- Exercise details -
Only these lines are needed: the first line of the entries below through the line with "match fuel with", each returned exactly.

- Records for the task -
________________________

(** One node execution of a run: the node, the state it was given and what
    it returned. *)
Record Event : Type := mkEvent {
  ev_node : string;
  ev_in : RAGState;
  ev_out : result RAGState
}.

(** Modelled from the spec: the execution of a compiled graph; LangGraph's
    runtime is not part of the sources.  Following section 4.4, a run starts
    at [START], follows the outgoing edge of the current position, runs the
    node registered under the edge's target on the current state, and stops
    at [END]; a failure in a node aborts the run.  [fuel] bounds the number
    of steps (LangGraph's recursion limit).  The run returns its node
    executions in order, and its outcome. *)
Fixpoint walk (g : StateGraph) (fuel : nat) (current : string)
    (s : RAGState) (w : W) : list Event * result RAGState :=
  match fuel with
  | O => ([], Err (Error "Recursion limit reached."))
  | S fuel' =>
      match lookup current (edges g) with
      | None => ([], Err (Error "No edge leaves the current node."))
      | Some target =>
          if String.eqb target END then ([], Ok s)
          else
            match lookup target (registered g) with
            | None => ([], Err (Error "Edge to an unknown node."))
            | Some fn =>
                let out := fn s w in
                let here := {| ev_node := target; ev_in := s; ev_out := out |} in
                match out with
                | Err e => ([here], Err e)
                | Ok s' =>
                    let (later, final) := walk g fuel' target s' w in
                    (here :: later, final)
                end
            end
      end
  end.

Definition recursionLimit : nat := 25.

Definition trace (g : StateGraph) (s : RAGState) (w : W) : list Event :=
  fst (walk g recursionLimit START s w).
Lemma slice_from_skipn (s : bytes) (lo : Z) :
  0 <= lo <= len s -> slice_from s lo = Ok (skipn (Z.to_nat lo) s).
Proof.
  intros H. unfold slice_from. rewrite slice_ok by lia. f_equal.
  apply firstn_all2. rewrite length_skipn. unfold len in *. lia.
Qed.

(** X1.  [findFirstMatch] keeps the promise of its comment.  For a start
    index inside the data it returns -1 when the byte does not occur from
    the start index on, and otherwise the index of its first occurrence
    there: the byte is at that index and nowhere between the start index and
    it. *)
Theorem findFirstMatch_first (match_byte : byte) (start_index : Z) (data : bytes) :
  0 <= start_index <= len data ->
  exists r, findFirstMatch match_byte start_index data = Ok r
    /\ ((r = -1 /\ ~ In match_byte (skipn (Z.to_nat start_index) data))
        \/ (start_index <= r < len data
            /\ nth_error data (Z.to_nat r) = Some match_byte
            /\ ~ In match_byte
                 (firstn (Z.to_nat (r - start_index))
                         (skipn (Z.to_nat start_index) data)))).
Proof.
  intros Hs. unfold findFirstMatch. rewrite (slice_from_skipn _ _ Hs). cbn [bind].
  eexists. split; [reflexivity|].
  set (rest := skipn (Z.to_nat start_index) data).
  assert (Hrest : len rest = len data - start_index).
  { unfold rest, len in *. rewrite length_skipn. lia. }
  destruct (in_dec Byte.byte_eq_dec match_byte rest) as [Hin | Hno].
  - right. destruct (first_occurrence _ _ Hin) as (a & b & E & Ha).
    rewrite E, (findFirstMatch_range_found _ _ _ _ _ Ha).
    pose proof (len_nonneg a). pose proof (len_nonneg b).
    rewrite E in Hrest. lens.
    replace (start_index + 0 + len a - start_index) with (len a) by lia.
    rewrite firstn_len_app. repeat split; try lia; [|exact Ha].
    replace (Z.to_nat (start_index + 0 + len a))
      with (Z.to_nat start_index + length a)%nat by (unfold len; lia).
    rewrite <- (firstn_skipn (Z.to_nat start_index) data) at 1.
    rewrite nth_error_app2 by (rewrite length_firstn; unfold len in *; lia).
    rewrite length_firstn.
    replace (Z.to_nat start_index + length a
             - Nat.min (Z.to_nat start_index) (length data))%nat
      with (length a) by (unfold len in *; lia).
    fold rest. rewrite E, nth_error_app2, Nat.sub_diag by lia. reflexivity.
  - left. rewrite (findFirstMatch_range_none _ _ _ _ Hno). auto.
Qed.

Lemma findFirstMatch_first_witness :
  exists r, findFirstMatch SPACE 2 (lit "a b c d") = Ok r
    /\ ((r = -1 /\ ~ In SPACE (skipn (Z.to_nat 2) (lit "a b c d")))
        \/ (2 <= r < len (lit "a b c d")
            /\ nth_error (lit "a b c d") (Z.to_nat r) = Some SPACE
            /\ ~ In SPACE
                 (firstn (Z.to_nat (r - 2))
                         (skipn (Z.to_nat 2) (lit "a b c d"))))).
Proof.
  apply (findFirstMatch_first SPACE 2 (lit "a b c d")). vm_compute.
  split; discriminate.
Defined.

(** ** [getType], [getSize] and [newObject] *)

Lemma header_shape (data : bytes) :
  well_formed_header data
  \/ ~ In SPACE data
  \/ exists a b, data = a ++ SPACE :: b /\ ~ In SPACE a /\ ~ In NUL b.
Proof.
  destruct (in_dec Byte.byte_eq_dec SPACE data) as [Hs | Hs]; [|auto].
  destruct (first_occurrence _ _ Hs) as (a & b & -> & Ha).
  destruct (in_dec Byte.byte_eq_dec NUL b) as [Hn | Hn].
  - left. destruct (first_occurrence _ _ Hn) as (sz & content & -> & Hsz).
    exists a, sz, content. auto.
  - right. right. exists a, b. auto.
Qed.

(** X2.  On a header with a space and, after it, a zero byte, [newObject]
    returns the object: the type is the trimmed text before the first
    space, the size the trimmed text between that space and the first zero
    byte after it, the content everything after that zero byte, the location
    the path, and the name the directory name followed by the file name. *)
Theorem newObject_fields (env : Env) (object_path zlib_bytes ty sz content : bytes) :
  ReadFile env object_path = Some zlib_bytes ->
  inflate env zlib_bytes = Some (ty ++ SPACE :: sz ++ NUL :: content) ->
  ~ In SPACE ty -> ~ In NUL sz ->
  newObject env object_path
  = Ok (Object.mk (Go.TrimSpace ty) (Go.TrimSpace sz) object_path
                  (getObjectName env object_path) content).
Proof. exact (newObject_header env object_path zlib_bytes ty sz content). Qed.

Lemma newObject_fields_witness :
  newObject env_blob (lit ".git/objects/11/22")
  = Ok (Object.mk (lit "blob") (lit "5") (lit ".git/objects/11/22")
                  (lit "1122") (lit "hello")).
Proof.
  apply (newObject_fields env_blob (lit ".git/objects/11/22") [x78]
           (lit "blob") (lit "5") (lit "hello")).
  - reflexivity.
  - reflexivity.
  - vm_compute. intuition discriminate.
  - vm_compute. intuition discriminate.
Defined.

(** X3.  Once the file is read and inflated, [newObject] returns exactly
    when the header has a space and a zero byte after it; on every other
    header it panics.  It ends in [log.Fatal] exactly when the file cannot
    be read or does not inflate. *)
Theorem newObject_outcome (env : Env) (object_path : bytes) :
  (newObject env object_path = Fatal
   <-> (ReadFile env object_path = None
        \/ exists z, ReadFile env object_path = Some z /\ inflate env z = None))
  /\ (forall z data,
        ReadFile env object_path = Some z -> inflate env z = Some data ->
        (returns (newObject env object_path) <-> well_formed_header data)
        /\ (newObject env object_path = Panic <-> ~ well_formed_header data)).
Proof.
  assert (Hcase : forall z data,
             ReadFile env object_path = Some z -> inflate env z = Some data ->
             (well_formed_header data /\ returns (newObject env object_path))
             \/ (~ well_formed_header data /\ newObject env object_path = Panic)).
  { intros z data Hr Hi.
    destruct (header_shape data) as [Hw | Hbad].
    - left. split; [exact Hw|].
      destruct Hw as (ty & sz & content & -> & Hty & Hsz).
      eexists. exact (newObject_header env _ _ _ _ _ Hr Hi Hty Hsz).
    - right. split.
      + intros (ty & sz & content & -> & Hty & Hsz).
        destruct Hbad as [Hno | (a & b & E & Ha & Hb)].
        * apply Hno. apply in_or_app. right. left. reflexivity.
        * destruct (first_occurrence_unique _ _ _ _ _ E Hty Ha) as [_ Eb].
          subst b. apply Hb. apply in_or_app. right. left.
          reflexivity.
      + unfold newObject. rewrite Hr, Hi.
        destruct Hbad as [Hno | (a & b & -> & Ha & Hb)].
        * rewrite (getType_no_space _ Hno). reflexivity.
        * rewrite (getType_space _ _ Ha). cbn [bind].
          rewrite (getSize_no_nul _ _ Hb). reflexivity. }
  split.
  - split.
    + intros HF. destruct (ReadFile env object_path) as [z|] eqn:Hr; [|auto].
      right. exists z. split; [reflexivity|].
      destruct (inflate env z) as [data|] eqn:Hi; [|reflexivity].
      destruct (Hcase z data eq_refl Hi) as [(_ & (o & E)) | (_ & E)];
        rewrite E in HF; discriminate HF.
    + intros [Hr | (z & Hr & Hi)]; unfold newObject; rewrite Hr;
        [|rewrite Hi]; reflexivity.
  - intros z data Hr Hi.
    destruct (Hcase z data Hr Hi) as [(Hw & (o & E)) | (Hn & E)].
    + split; split; intros H; try assumption.
      * exists o. exact E.
      * rewrite E in H. discriminate H.
      * contradiction.
    + split; split; intros H; try assumption.
      * destruct H as (o & Eo). rewrite E in Eo. discriminate Eo.
      * contradiction.
Qed.

(** ** [parseTree] on arbitrary bodies *)

Lemma slice_length (s : bytes) (lo hi : Z) (x : bytes) :
  slice s lo hi = Ok x -> length x = Z.to_nat (hi - lo).
Proof.
  unfold slice.
  destruct ((0 <=? lo) && (lo <=? hi) && (hi <=? len s)) eqn:E; [|discriminate].
  rewrite !andb_true_iff, !Z.leb_le in E. intros H. injection H as <-.
  rewrite length_firstn, length_skipn. unfold len in *. lia.
Qed.

Lemma hexdigits_is_hex (v : byte) :
  is_hex (Go.hexdigit (Z.shiftr (byte_val v) 4)) = true
  /\ is_hex (Go.hexdigit (Z.land (byte_val v) 0x0F)) = true.
Proof. destruct v; vm_compute; split; reflexivity. Qed.

Lemma EncodeToString_is_hex (s : bytes) :
  Forall (fun c => is_hex c = true) (Go.EncodeToString s).
Proof.
  induction s as [|v s IH]; simpl; [constructor|].
  destruct (hexdigits_is_hex v). repeat constructor; assumption.
Qed.

Lemma parseTree_loop_shape (steps : nat) :
  forall (Content : bytes) (item start stop : Z) (m n : bytes)
         (entries out : list TreeEntry.t),
  (item = 3 -> stop = start + 20) ->
  trimmed m -> trimmed n -> Forall entry_shape entries ->
  parseTree_loop steps Content item start stop m n entries = Ok out ->
  Forall entry_shape out.
Proof.
  induction steps as [|steps IH]; intros Content item start stop m n entries out
    Hi Hm Hn He; cbn [parseTree_loop];
    destruct (stop <=? len Content);
    try discriminate; try (intros E; injection E as <-; exact He).
  destruct (item =? 1) eqn:E1.
  { apply Z.eqb_eq in E1.
    destruct (slice Content start stop) as [s| | |]; cbn [bind];
      try discriminate.
    apply IH; auto; try lia; apply TrimSpace_no_ws_edge. }
  destruct (item =? 2) eqn:E2.
  { destruct (if start <? 0 then Panic else _) as [i| | |]; cbn [bind];
      try discriminate.
    destruct (slice Content start i) as [s| | |]; cbn [bind]; try discriminate.
    apply IH; auto; try lia; apply TrimSpace_no_ws_edge. }
  destruct (item =? 3) eqn:E3.
  { apply Z.eqb_eq in E3. specialize (Hi E3).
    destruct (slice Content start stop) as [s| | |] eqn:Es; cbn [bind];
      try discriminate.
    apply slice_length in Es.
    apply IH; auto; try lia. apply Forall_app. split; [exact He|].
    constructor; [|constructor]. unfold entry_shape.
    cbn [TreeEntry.Mode TreeEntry.Name TreeEntry.Hash].
    rewrite TrimSpace_EncodeToString, EncodeToString_length.
    repeat split; auto; [lia | apply EncodeToString_is_hex]. }
  apply IH; auto.
Qed.

(** X4.  Whatever bytes the body holds, every entry [parseTree] returns has
    a mode and a name without ASCII white space at either end, and a hash
    of exactly 40 lowercase hexadecimal characters. *)
Theorem parseTree_entry_shape (obj : Object.t) (entries : list TreeEntry.t) :
  parseTree obj = Ok entries -> Forall entry_shape entries.
Proof.
  unfold parseTree. apply parseTree_loop_shape;
    [discriminate | apply trimmed_nil | apply trimmed_nil | constructor].
Qed.

Lemma parseTree_entry_shape_witness :
  Forall entry_shape
         [TreeEntry.mk (lit "The qu") (lit "ick brown fox")
            (Go.EncodeToString (lit " jumps over the lazy"))].
Proof.
  apply (parseTree_entry_shape (tree_object (lit "aa11") body_text)).
  reflexivity.
Defined.

(** X5.  [parseTree] always comes to an end: on every body the loop stops
    within [3 * (len + 1)] iterations, with a list of entries or with a
    panic. *)
Theorem parseTree_always_ends (obj : Object.t) :
  parseTree obj <> Diverge
  /\ (parseTree obj = Panic \/ exists entries, parseTree obj = Ok entries).
Proof.
  split; [|apply parseTree_terminates].
  unfold parseTree, parseTree_steps. apply parseTree_loop_terminates.
  - left. reflexivity.
  - unfold len. lia.
Qed.

(** X6.  A body with exactly six bytes after its last whole entry makes
    [parseTree] panic: the six bytes are taken as a mode, and the name scan
    reads [Content[i]] at the index after the last byte before it compares
    [i] with the length. *)
Theorem parseTree_six_bytes_left_panics (es : list RawEntry.t) (t : bytes)
        (obj : Object.t) :
  Forall fixed_entry es -> length t = 6%nat ->
  Object.Content obj = encode_tree es ++ t ->
  parseTree obj = Panic.
Proof. exact (parseTree_six_bytes_left es t obj). Qed.

Lemma parseTree_six_bytes_left_panics_witness :
  parseTree (tree_object (lit "aa11") (encode_tree [entry_file] ++ lit "40000 "))
  = Panic.
Proof.
  apply (parseTree_six_bytes_left_panics [entry_file] (lit "40000 ")
           (tree_object (lit "aa11") (encode_tree [entry_file] ++ lit "40000 "))).
  - by_evaluation.
  - reflexivity.
  - reflexivity.
Defined.

(** ** [Repo.toJson] over a whole repository *)

(** X7.  When [Repo.toJson] completes, the graph has one node per object,
    carrying the object's name and type, in the order the objects were
    visited, and its edge list is the edges of the first object, then those
    of the second, and so on: parents then tree for a commit, one edge per
    entry for a tree, none for a blob. *)
Theorem Repo_toJson_nodes_and_edges (r : Repo.t) (g : Graph.t) :
  Repo_toJson r = Ok g ->
  Graph.edges g = flat_map object_edges (map snd (Repo.objects r))
  /\ map (fun n => (Node.name n, Node.type n)) (Graph.nodes g)
     = map (fun o => (Object.Name o, Object.Type_ o)) (map snd (Repo.objects r)).
Proof. exact (Repo_toJson_graph r g). Qed.

Lemma Repo_toJson_nodes_and_edges_witness :
  Graph.edges sample_graph
  = flat_map object_edges (map snd (Repo.objects sample_repo))
  /\ map (fun n => (Node.name n, Node.type n)) (Graph.nodes sample_graph)
     = map (fun o => (Object.Name o, Object.Type_ o))
           (map snd (Repo.objects sample_repo)).
Proof.
  apply (Repo_toJson_nodes_and_edges sample_repo sample_graph). reflexivity.
Defined.

Lemma returns_Ok {A : Type} (a : A) : returns (Ok a).
Proof. exists a. reflexivity. Qed.

Lemma not_returns_Panic {A : Type} : ~ returns (@Panic A).
Proof. intros (a & E). discriminate E. Qed.

Lemma not_returns_Fatal {A : Type} : ~ returns (@Fatal A).
Proof. intros (a & E). discriminate E. Qed.

Lemma bytes_eqb_false (a b : bytes) : bytes_eqb a b = false -> a <> b.
Proof. intros H E. apply bytes_eqb_eq in E. congruence. Qed.
(** * The consultation request/response pipeline of the MachinaWorks website

    A shallow embedding of the TypeScript sources of the pipeline:

    - the consultation gateway, the [POST] handler that calls
      [http://localhost:8000/api/consult] (second document of
      [website/app/dashboard/DashboardContent.tsx]): [Consult.POST];
    - the notify route ([unnamed/part_003]): [Notify.POST];
    - the login route ([unnamed/part_004]): [Login.POST];
    - the signup route ([website/app/api/auth/signup/route.ts]): [Signup.POST];
    - the consultation form ([website/components/ConsultationForm.tsx]):
      the submission transport [Form.handleSubmit] and the business impact
      renderer [Form.render_results].

    Request bodies are JSON values as [JSON.parse] yields them. The handlers
    are written in a small error-and-trace monad: a run yields the events it
    emitted (outbound calls, console output) in program order, and then a
    thrown error or a value. The services outside the repository (the
    reasoning service behind [fetch], the identity client) are arguments of
    the handlers. *)

From Stdlib Require Import String Ascii List ZArith Bool Lia.
From Stdlib Require Import DecimalString.
Set Warnings "-register-all".
Import ListNotations.
Open Scope string_scope.

(* ================================================================== *)
(** ** JavaScript values *)
(* ================================================================== *)

(** What the handlers need from the JavaScript engine about numbers and
    about [String.prototype.toUpperCase]; both are outside the repository. *)
Class JsRuntime (number : Type) : Type := {
  (** [ToBoolean] on a number: false exactly for [+0], [-0] and [NaN]. *)
  number_truthy : number -> bool;
  (** [Number::toString]. *)
  number_to_string : number -> string;
  (** [String.prototype.toUpperCase]. *)
  toUpperCase : string -> string
}.

Module Js.

(** A value produced by [JSON.parse]. The properties of an object are kept
    in source order; on a repeated key the first binding is the property. *)
Inductive json (number : Type) : Type :=
| JNull
| JBool (b : bool)
| JNum (n : number)
| JStr (s : string)
| JArr (items : list (json number))
| JObj (props : list (string * json number)).

Arguments JNull {number}.
Arguments JBool {number} b.
Arguments JNum {number} n.
Arguments JStr {number} s.
Arguments JArr {number} items.
Arguments JObj {number} props.

(** A JavaScript value in a handler: [None] is [undefined]. *)
Definition value (number : Type) : Type := option (json number).

Section Values.
Context {number : Type} `{RT : JsRuntime number}.

Fixpoint lookup (k : string) (props : list (string * json number)) : value number :=
  match props with
  | [] => None
  | (k', v) :: rest => if String.eqb k k' then Some v else lookup k rest
  end.

Definition has_own (k : string) (props : list (string * json number)) : bool :=
  match lookup k props with Some _ => true | None => false end.

(** [v.k] for a value [v] that is neither [null] nor [undefined], and for
    a key [k] that no prototype defines (every key read in the sources). *)
Definition get (v : json number) (k : string) : value number :=
  match v with
  | JObj props => lookup k props
  | _ => None
  end.

(** [ToBoolean]. *)
Definition truthy (v : value number) : bool :=
  match v with
  | None => false
  | Some JNull => false
  | Some (JBool b) => b
  | Some (JNum n) => number_truthy n
  | Some (JStr s) => negb (String.eqb s "")
  | Some (JArr _) => true
  | Some (JObj _) => true
  end.

(** [ToString] on a parsed JSON value, as a template literal applies it.
    [None] is the [TypeError] of [OrdinaryToPrimitive]: an object with an
    own [toString] property (never callable in parsed JSON) has no
    primitive value. Arrays go through [Array.prototype.join]. *)
Fixpoint ToString_json (v : json number) : option string :=
  match v with
  | JNull => Some "null"
  | JBool b => Some (if b then "true" else "false")
  | JNum n => Some (number_to_string n)
  | JStr s => Some s
  | JArr items =>
      (fix join (l : list (json number)) : option string :=
         match l with
         | [] => Some ""
         | x :: rest =>
             match (match x with JNull => Some "" | _ => ToString_json x end) with
             | None => None
             | Some sx =>
                 match rest with
                 | [] => Some sx
                 | _ :: _ => option_map (fun sr => sx ++ "," ++ sr) (join rest)
                 end
             end
         end) items
  | JObj props => if has_own "toString" props then None else Some "[object Object]"
  end.

Definition ToString (v : value number) : option string :=
  match v with
  | None => Some "undefined"
  | Some j => ToString_json j
  end.

(** The object literal [{ k1: v1, ... }] as [JSON.stringify] serializes it:
    properties whose value is [undefined] are dropped. *)
Fixpoint stringify_fields (fields : list (string * value number)) : list (string * json number) :=
  match fields with
  | [] => []
  | (k, Some v) :: rest => (k, v) :: stringify_fields rest
  | (_, None) :: rest => stringify_fields rest
  end.

(** A value of the wire contract's type [string | undefined]. *)
Definition optional_string (v : value number) : bool :=
  match v with
  | None => true
  | Some (JStr _) => true
  | Some _ => false
  end.

End Values.
End Js.

Import Js.

(** [String.prototype.includes]. *)
Fixpoint includes (needle hay : string) : bool :=
  String.prefix needle hay
  || match hay with
     | EmptyString => false
     | String _ rest => includes needle rest
     end.

(* ================================================================== *)
(** ** Effects: exceptions and the trace of observable events *)
(* ================================================================== *)

Module Effects.

(** A thrown value. *)
Inductive error : Type :=
| TypeError (what : string)   (** raised by the engine *)
| Rejection (reason : string) (** a promise rejected by the environment *)
| Error (message : string).   (** [new Error(message)] *)

(** An argument of [console.log] / [console.error]. *)
Inductive logged (number : Type) : Type :=
| LStr (s : string)
| LVal (v : value number)
| LFields (fields : list (string * value number))
| LErr (e : error).

Arguments LStr {number} s.
Arguments LVal {number} v.
Arguments LFields {number} fields.
Arguments LErr {number} e.

Inductive event (number : Type) : Type :=
| Fetch (url : string) (body : json number)
| SignUp (email password full_name : value number)
| SignInWithPassword (email password : value number)
| ConsoleLog (args : list (logged number))
| ConsoleError (args : list (logged number)).

Arguments Fetch {number} url body.
Arguments SignUp {number} email password full_name.
Arguments SignInWithPassword {number} email password.
Arguments ConsoleLog {number} args.
Arguments ConsoleError {number} args.

(** A call that leaves the process. *)
Definition is_external_call {number} (e : event number) : bool :=
  match e with
  | Fetch _ _ | SignUp _ _ _ | SignInWithPassword _ _ => true
  | ConsoleLog _ | ConsoleError _ => false
  end.

Definition external_calls {number} (tr : list (event number)) : nat :=
  List.length (filter is_external_call tr).

(** A computation: the events it emitted, then a thrown error or a value. *)
Definition M (number A : Type) : Type := list (event number) * (error + A).

Section Monad.
Context {number : Type}.

Definition ret {A} (a : A) : M number A := ([], inr a).

Definition throw {A} (e : error) : M number A := ([], inl e).

Definition bind {A B} (m : M number A) (k : A -> M number B) : M number B :=
  match m with
  | (tr, inl e) => (tr, inl e)
  | (tr, inr a) => let (tr', r) := k a in ((tr ++ tr')%list, r)
  end.

(** [try { m } catch (e) { h e }]. *)
Definition try_catch {A} (m : M number A) (h : error -> M number A) : M number A :=
  match m with
  | (tr, inl e) => let (tr', r) := h e in ((tr ++ tr')%list, r)
  | (tr, inr a) => (tr, inr a)
  end.

Definition emit (e : event number) : M number unit := ([e], inr tt).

________________________

- Exercise answer -
(** One node execution of a run: the node, the state it was given and what
    it returned. *)
Record Event : Type := mkEvent {
  ev_node : string;
  ev_in : RAGState;
  ev_out : result RAGState
}.

(** Modelled from the spec: the execution of a compiled graph; LangGraph's
    runtime is not part of the sources.  Following section 4.4, a run starts
    at [START], follows the outgoing edge of the current position, runs the
    node registered under the edge's target on the current state, and stops
    at [END]; a failure in a node aborts the run.  [fuel] bounds the number
    of steps (LangGraph's recursion limit).  The run returns its node
    executions in order, and its outcome. *)
Fixpoint walk (g : StateGraph) (fuel : nat) (current : string)
    (s : RAGState) (w : W) : list Event * result RAGState :=
  match fuel with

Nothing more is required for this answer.